Task to carry out:
When the line containing "be_uint (l ++" is found in the data below, copy it and each line after it through the line containing "unfold is_byte in Hb. nia.", exactly and with no others.

┄┄┄┄┄┄┄┄┄┄┄┄┄┄┄┄┄┄┄┄

Lemma length_be_bytes n z : length (be_bytes n z) = n.
Proof. induction n; simpl; congruence. Qed.

Lemma land_255 z : Z.land z 255 = z mod 256.
Proof. change 255 with (Z.ones 8). by rewrite Z.land_ones by lia. Qed.

Lemma be_bytes_ok n z : bytes_ok (be_bytes n z).
Proof.
  induction n as [|n IH]; simpl; constructor; auto.
  rewrite land_255. apply Z.mod_pos_bound. lia.
Qed.

Lemma be_fold_shift l a :
  fold_left (fun acc b => acc * 256 + b) l a = a * 256 ^ Z.of_nat (length l) + be_uint l.
Proof.
  unfold be_uint. revert a. induction l as [|b l IH]; intros a; simpl length.
  - simpl. lia.
  - cbn [fold_left]. rewrite (IH (a * 256 + b)), (IH (0 * 256 + b)).
    rewrite Nat2Z.inj_succ, Z.pow_succ_r by lia. lia.
Qed.

Lemma be_uint_cons b l : be_uint (b :: l) = b * 256 ^ Z.of_nat (length l) + be_uint l.
Proof. unfold be_uint at 1. cbn [fold_left]. rewrite be_fold_shift. lia. Qed.

Lemma be_uint_app l k :
  be_uint (l ++ k) = be_uint l * 256 ^ Z.of_nat (length k) + be_uint k.
Proof. unfold be_uint at 1. rewrite fold_left_app. apply be_fold_shift. Qed.

Lemma be_uint_range l : bytes_ok l -> 0 <= be_uint l < 256 ^ Z.of_nat (length l).
Proof.
  induction 1 as [|b l Hb Hl IH]; [cbn; lia|].
  rewrite be_uint_cons. simpl length. rewrite Nat2Z.inj_succ, Z.pow_succ_r by lia.
  unfold is_byte in Hb. nia.
Qed.

Lemma pow256_pos n : 0 < 256 ^ Z.of_nat n.
Proof. apply Z.pow_pos_nonneg; lia. Qed.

┄┄┄┄┄┄┄┄┄┄┄┄┄┄┄┄┄┄┄┄

Result of this exercise:
  be_uint (l ++ k) = be_uint l * 256 ^ Z.of_nat (length k) + be_uint k.
Proof. unfold be_uint at 1. rewrite fold_left_app. apply be_fold_shift. Qed.

Lemma be_uint_range l : bytes_ok l -> 0 <= be_uint l < 256 ^ Z.of_nat (length l).
Proof.
  induction 1 as [|b l Hb Hl IH]; [cbn; lia|].
  rewrite be_uint_cons. simpl length. rewrite Nat2Z.inj_succ, Z.pow_succ_r by lia.
  unfold is_byte in Hb. nia.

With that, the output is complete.